-- Prompt --
Using the records below, find every line that includes "assert" and copy it.

-- Supplied records --
(** The SMTP server a profile asks for. *)
Definition smtp_ok (profile : PostfixProfile.t) (smtp : option SMTP) : Prop :=
  match profile, smtp with
  | PostfixProfile.Local, None => True
  | PostfixProfile.Relay, Some s => 1 <= sm_port s <= 65535 /\ sm_sasl s = None
  | PostfixProfile.SASL, Some s => 1 <= sm_port s <= 65535 /\ is_Some (sm_sasl s)
  | _, _ => False
  end.

Definition postfix_ok (p : AFPostfix) : Prop :=
  p = postfix_default \/
  (pf_enabled p = true /\ Forall (no_sep ", ") (pf_destination p) /\
   exists profile, pf_profile p = Some profile /\ smtp_ok profile (pf_smtp p)).

Lemma parsePort_dec section field n :
  1 <= n <= 65535 -> parsePortAnswerfileField section field (dec_int n) = Ok n.
Proof.
  intros Hn. rewrite dec_int_nonneg by lia. unfold parsePortAnswerfileField.
  assert (parseUnsignedAnswerfileField section field (dec n) false = Ok n) as ->.
  { apply parseUnsigned_ok. repeat split.
    - apply dec_empty.
    - apply dec_digit. lia.
    - symmetry. apply dec_val. lia.
    - lia.
    - right. lia. }
  cpp_simpl. by rewrite (proj2 (Z.ltb_ge _ _)) by lia.
Qed.

Lemma written_nonempty g key v g' key' :
  written (nonempty_write g key v) g' key' =
  if String.eqb g g' && String.eqb key key' && negb (empty v) then Some v else None.
Proof.
  unfold nonempty_write. destruct (empty v); cbn [negb]; rewrite ?andb_true_r, ?andb_false_r; [done|].
  apply written_one.
Qed.

Lemma nonempty_default v : default "" (if negb (empty v) then Some v else None) = v.
Proof. by destruct v. Qed.

Lemma profile_back (p : PostfixProfile.t) : ofStringOpt (toString p) Insensitive = Some p.
Proof. by destruct p. Qed.

Lemma touches_nonempty g key v g' : touches (nonempty_write g key v) g' = String.eqb g g' && negb (empty v).
Proof.
  unfold nonempty_write. destruct (empty v); cbn [negb]; rewrite ?andb_true_r, ?andb_false_r; [done|].
  apply touches_one.
Qed.

Hint Rewrite written_nonempty touches_nonempty : slots.

Lemma load_smtp_back k ws section server port :
  1 <= port <= 65535 -> agrees k ws section ->
  written ws section "server" = Some server -> written ws section "port" = Some (dec_int port) ->
  load_smtp k section = Ok (server, port).
Proof.
  intros Hp Ha Hs Hpo. unfold load_smtp.
  rewrite (agrees_getString _ _ _ _ _ Ha Hs), (agrees_getString _ _ _ _ _ Ha Hpo).
  cpp_simpl. by rewrite parsePort_dec.
Qed.

(** The profile's part of the loader. *)
Lemma load_smtp_profile_back k p profile s :
  smtp_ok profile (pf_smtp p) -> pf_smtp s = None ->
  agrees k (ws_smtp p profile) "postfix.relay" -> agrees k (ws_smtp p profile) "postfix.sasl" ->
  match profile with
  | PostfixProfile.Local => skip
  | PostfixProfile.Relay =>
      '(server, port) ← lift (load_smtp k "postfix.relay");
      modify (put_pf_smtp (Some (mkSMTP server port None)))
  | PostfixProfile.SASL =>
      '(server, port) ← lift (load_smtp k "postfix.sasl");
      username ← lift (getString k "postfix.sasl" "username");
      password ← lift (getString k "postfix.sasl" "password");
      modify (put_pf_smtp (Some (mkSMTP server port (Some (mkSASL username password)))))
  end s = (Ok tt, put_pf_smtp (pf_smtp p) s).
Proof.
  intros Hok Hs Hr Hsa. unfold ws_smtp in *. destruct s as [en de pr sm ce ke]. cbn in Hs. subst sm.
  destruct profile, (pf_smtp p) as [[server port sasl]|]; cbn in Hok; try done.
  - destruct Hok as [Hport ->]. cbn [sm_server sm_port] in *.
    erewrite (load_smtp_back _ _ _ server port Hport Hr); [done|slots..].
  - destruct Hok as [Hport [[u pw] ->]]. cbn [sm_server sm_port sm_sasl sa_username sa_password] in *.
    erewrite (load_smtp_back _ _ _ server port Hport Hsa); [|slots..]. reads Hsa. done.
Qed.

Lemma load_destination_back s d :
  Forall (no_sep ", ") d -> pf_destination s = [] ->
  match destination_text d with
  | Some d => if negb (empty d) then modify (put_pf_destination (split_list d)) else skip
  | None => skip
  end s = (Ok tt, put_pf_destination d s).
Proof.
  intros Hd Hs. destruct d as [|x d]; [destruct s; cbn in *; by subst|].
  destruct (join_text _ Hd) as (c & t & Hj); [done|]. cbn [destination_text]. rewrite Hj. cbn [negb empty].
  by rewrite <- Hj, split_list_join.
Qed.

Lemma loadPostfix_back k p :
  postfix_ok p -> agrees k (ws_postfix_opt p) "postfix" ->
  agrees k (ws_postfix_opt p) "postfix.relay" -> agrees k (ws_postfix_opt p) "postfix.sasl" ->
  loadPostfix k postfix_default = (Ok tt, p).
Proof.
  intros Hp Ha Hr Hs. unfold loadPostfix. rewrite (agrees_hasGroup _ _ _ Ha).
  destruct Hp as [->|(He & Hd & profile & Hpr & Hsm)]; [done|].
  unfold ws_postfix_opt in *. rewrite He, Hpr in *. unfold ws_postfix in *.
  assert (forall g, String.eqb "postfix" g = false -> agrees k
    ([("postfix", "profile", toString profile)] ++
     opt_write "postfix" "destination" (destination_text (pf_destination p)) ++
     nonempty_write "postfix" "smtpd_tls_cert_file" (pf_cert_file p) ++
     nonempty_write "postfix" "smtpd_tls_key_file" (pf_key_file p) ++
     ws_smtp p profile) g -> agrees k (ws_smtp p profile) g) as Hdrop.
  { intros g Hg H. do 4 (apply agrees_skip in H; [|autorewrite with slots; by rewrite Hg]). exact H. }
  apply Hdrop in Hr, Hs; [|done..].
  assert (touches (ws_smtp p profile) "postfix" = false) as Hto.
  { unfold ws_smtp. destruct profile, (pf_smtp p) as [[? ? [[]|]]|]; done. }
  assert (forall key, written (ws_smtp p profile) "postfix" key = None) as Hsw
    by (intros; by apply touches_written).
  assert (touches ([("postfix", "profile", toString profile)] ++
     opt_write "postfix" "destination" (destination_text (pf_destination p)) ++
     nonempty_write "postfix" "smtpd_tls_cert_file" (pf_cert_file p) ++
     nonempty_write "postfix" "smtpd_tls_key_file" (pf_key_file p) ++
     ws_smtp p profile) "postfix" = true) as Ht by slots.
  rewrite Ht. cbn [negb].
  rewrite (agrees_getString k _ _ "profile" (toString profile) Ha) by (autorewrite with slots; by rewrite Hsw).
  erewrite (agrees_getStringOpt k _ _ "destination" _ Ha Ht) by (autorewrite with slots; rewrite Hsw; slots).
  erewrite (agrees_getStringOpt k _ _ "smtpd_tls_cert_file" _ Ha Ht) by (autorewrite with slots; rewrite Hsw; slots).
  erewrite (agrees_getStringOpt k _ _ "smtpd_tls_key_file" _ Ha Ht) by (autorewrite with slots; rewrite Hsw; slots).
  erewrite M_bind_ok by done. erewrite M_bind_ok by done.
  erewrite M_bind_ok by (apply (load_destination_back _ (pf_destination p)); done).
  erewrite M_bind_ok by done. cbv beta. rewrite profile_back.
  erewrite M_bind_ok by done. erewrite M_bind_ok by (by apply load_smtp_profile_back).
  cpp_simpl. cbn. destruct p. cbn in *. subst. by rewrite !nonempty_default.
Qed.

(** *** Nodes *)

(** A field that a reload gives back: unset, or a text. *)
Definition set_or_unset (v : option string) : Prop := v = None \/ hasText v = true.

(** A node as [loadNodes] leaves it. *)
Record node_ok (n : AFNode) : Prop := {
  node_complete : complete_node n;
  node_hostname : hasText (nd_hostname n) = true;
  node_mac_set : is_Some (nd_mac_address n);
  node_generic_only : nd_prefix n = None /\ nd_padding n = None /\ nd_cpus_per_node n = None /\
    nd_real_memory n = None;
  node_bmc_fields : set_or_unset (nd_bmc_username n) /\ set_or_unset (nd_bmc_password n) /\
    set_or_unset (nd_bmc_serialport n) /\ set_or_unset (nd_bmc_serialspeed n);
}.

Lemma hasText_default v : hasText (Some (default "" v)) = hasText v.
Proof. by destruct v. Qed.

Lemma validateAttribute_own section name own generic :
  hasText own = true -> validateAttribute section name (Some (default "" own)) generic = Ok own.
Proof. by destruct own as [[|]|]. Qed.

Lemma clearIfEmpty_back v : set_or_unset v -> clearIfEmpty (Some (default "" v)) = v.
Proof. intros [->|H]; [done|]. by destruct v as [[|]|]. Qed.

Lemma unsigned_accepted section field v allowZero :
  unsigned_opt allowZero v -> validateUnsignedAnswerfileField section field v allowZero = Ok tt.
Proof. apply validateUnsigned_ok. Qed.

Lemma complete_scalars section n : complete_node n -> validateResolvedNodeScalars section n = Ok tt.
Proof. intros [_ _ [_ Hs] [_ Hc] [_ Ht] (Hp & Hsp & _)]. by apply validateResolved_ok. Qed.

(** What [loadNode] makes of a dumped node: missing fields are empty. *)
Definition loaded_node (n : AFNode) : AFNode :=
  mkAFNode None None (nd_start_ip n) (Some (default "" (nd_hostname n)))
    (Some (default "" (nd_root_password n))) (nd_mac_address n)
    (Some (default "" (nd_sockets n))) (Some (default "" (nd_cores_per_socket n)))
    (Some (default "" (nd_threads_per_core n))) None None
    (Some (default "" (nd_bmc_address n))) (Some (default "" (nd_bmc_username n)))
    (Some (default "" (nd_bmc_password n))) (Some (default "" (nd_bmc_serialport n)))
    (Some (default "" (nd_bmc_serialspeed n))).

Lemma node_section_not_node c : String.eqb (node_section c) "node" = false.
Proof. unfold node_section. by destruct (dec_cons c) as (x & s & ->). Qed.

Lemma ws_node_touches n g : is_Some (nd_mac_address n) -> touches (ws_node n g) g = true.
Proof. intros [m Hm]. unfold ws_node. rewrite Hm. slots. Qed.

Lemma loadNode_back k n g :
  node_ok n -> String.eqb g "node" = false -> agrees k (ws_node n g) g ->
  loadNode k g = Ok (loaded_node n).
Proof.
  intros Hn Hg Ha. destruct (node_mac_set n Hn) as [mac Hmac].
  destruct (complete_ip n (node_complete n Hn)) as (ip & Hip & _).
  unfold loadNode. rewrite Hg.
  pose proof (ws_node_touches n g (node_mac_set n Hn)) as Ht.
  assert (forall key o, written (ws_node n g) g key = o -> getString_default k g key "" = Ok (default "" o))
    as Ho by (intros; by apply (agrees_getString_default k (ws_node n g))).
  rewrite (agrees_getString k _ g "mac_address" mac Ha) by (unfold ws_node; rewrite <- Hmac; slots).
  rewrite (agrees_getStringOpt k _ g "node_ip" (Some (to_string ip)) Ha Ht)
    by (unfold ws_node; rewrite Hip; slots).
  unfold load_node_ip.
  rewrite (agrees_getString k _ g "node_ip" (to_string ip) Ha) by (unfold ws_node; rewrite Hip; slots).
  rewrite (Ho "hostname" (nd_hostname n)), (Ho "node_root_password" (nd_root_password n)),
    (Ho "sockets" (nd_sockets n)), (Ho "cores_per_socket" (nd_cores_per_socket n)),
    (Ho "threads_per_core" (nd_threads_per_core n)), (Ho "bmc_address" (nd_bmc_address n)),
    (Ho "bmc_username" (nd_bmc_username n)), (Ho "bmc_password" (nd_bmc_password n)),
    (Ho "bmc_serialport" (nd_bmc_serialport n)), (Ho "bmc_serialspeed" (nd_bmc_serialspeed n))
    by (unfold ws_node; slots).
  cpp_simpl. rewrite convertStringToAddress_to_string. unfold loaded_node. by rewrite Hip, Hmac.
Qed.

Lemma validateNode_back generic n section :
  node_ok n -> nd_bmc_address generic = None ->
  validateNode (Some generic) (loaded_node n) section = Ok n.
Proof.
  intros [Hc Hh Hm (Hpr & Hpa & Hcp & Hrm) (Hu & Hpw & Hsp & Hss)] Hg.
  pose proof (complete_scalars section n Hc) as Hres.
  destruct Hc as [(ip & Hip & Hun) Hroot [Hso _] [Hco _] [Hth _] (_ & _ & Hbmc)].
  unfold validateNode. cbn [deref mbind outcome_bind loaded_node nd_start_ip nd_root_password nd_sockets
    nd_cores_per_socket nd_threads_per_core nd_bmc_address nd_bmc_username nd_bmc_password nd_bmc_serialport
    nd_bmc_serialspeed nd_prefix nd_padding nd_hostname nd_mac_address nd_cpus_per_node nd_real_memory].
  rewrite Hg. unfold validateAttribute_address. rewrite Hip, Hun. cbn [negb mbind outcome_bind].
  rewrite (validateAttribute_own _ _ (nd_root_password n)), (validateAttribute_own _ _ (nd_sockets n)),
    (validateAttribute_own _ _ (nd_cores_per_socket n)), (validateAttribute_own _ _ (nd_threads_per_core n))
    by done.
  cbn [mbind outcome_bind]. rewrite hasText_default. cbn [hasText]. rewrite orb_false_r.
  assert (mkAFNode None None (Some ip) (Some (default "" (nd_hostname n))) (nd_root_password n)
    (nd_mac_address n) (nd_sockets n) (nd_cores_per_socket n) (nd_threads_per_core n) None None
    (nd_bmc_address n) (nd_bmc_username n) (nd_bmc_password n) (nd_bmc_serialport n)
    (nd_bmc_serialspeed n) = n) as Hn.
  { destruct n as [? ? ? ho]. cbn in *. subst. by destruct ho. }
  destruct Hbmc as [Hb|(Hb & Hu' & Hpw' & Hsp' & Hss')].
  - rewrite Hb in *. cbn [hasText default from_option]. rewrite !clearIfEmpty_back by done.
    change (clearIfEmpty (Some (id ""))) with (@None string). cbn [mbind outcome_bind].
    match goal with |- context [validateResolvedNodeScalars section ?m] => replace m with n by exact (eq_sym Hn) end.
    by rewrite Hres.
  - rewrite Hb. rewrite !validateAttribute_own by done. cbn [mbind outcome_bind].
    match goal with |- context [validateResolvedNodeScalars section ?m] => replace m with n by exact (eq_sym Hn) end.
    by rewrite Hres.
Qed.

Lemma node_counter_section c : 0 <= c < 2 ^ 64 -> node_counter (node_section c) = Ok c.
Proof.
  intros Hc. unfold node_counter, node_section. change ("node." +:+ dec c) with ("node" +:+ String "." (dec c)).
  rewrite find_char_at by done. cbn [after]. rewrite sdrop_at. by rewrite lexical_cast_dec.
Qed.

Lemma load_one_node_back k generic n c acc :
  0 <= c < 2 ^ 64 -> node_ok n -> nd_bmc_address generic = None ->
  agrees k (ws_node n (node_section c)) (node_section c) ->
  load_one_node generic k (node_section c) (mkAFNodes (Some generic) acc) =
  (Ok tt, mkAFNodes (Some generic) (acc ++ [n])).
Proof.
  intros Hc Hn Hg Ha. unfold load_one_node.
  rewrite node_counter_section, (loadNode_back k n) by (done || apply node_section_not_node).
  erewrite M_bind_ok by done. erewrite M_bind_ok by done. erewrite M_bind_ok by done. cbv beta.
  pose proof (node_hostname n Hn) as Hh. destruct (nd_hostname n) as [[|x h]|] eqn:Hho; [done| |done].
  cbn [from_option id empty]. erewrite M_bind_ok by done. erewrite M_bind_ok by done. cbv beta.
  cbn [ns_generic]. by rewrite validateNode_back.
Qed.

-- Task output --
  assert (parseUnsignedAnswerfileField section field (dec n) false = Ok n) as ->.
  assert (forall g, String.eqb "postfix" g = false -> agrees k
  assert (touches (ws_smtp p profile) "postfix" = false) as Hto.
  assert (forall key, written (ws_smtp p profile) "postfix" key = None) as Hsw
  assert (touches ([("postfix", "profile", toString profile)] ++
  assert (forall key o, written (ws_node n g) g key = o -> getString_default k g key "" = Ok (default "" o))
  assert (mkAFNode None None (Some ip) (Some (default "" (nd_hostname n))) (nd_root_password n)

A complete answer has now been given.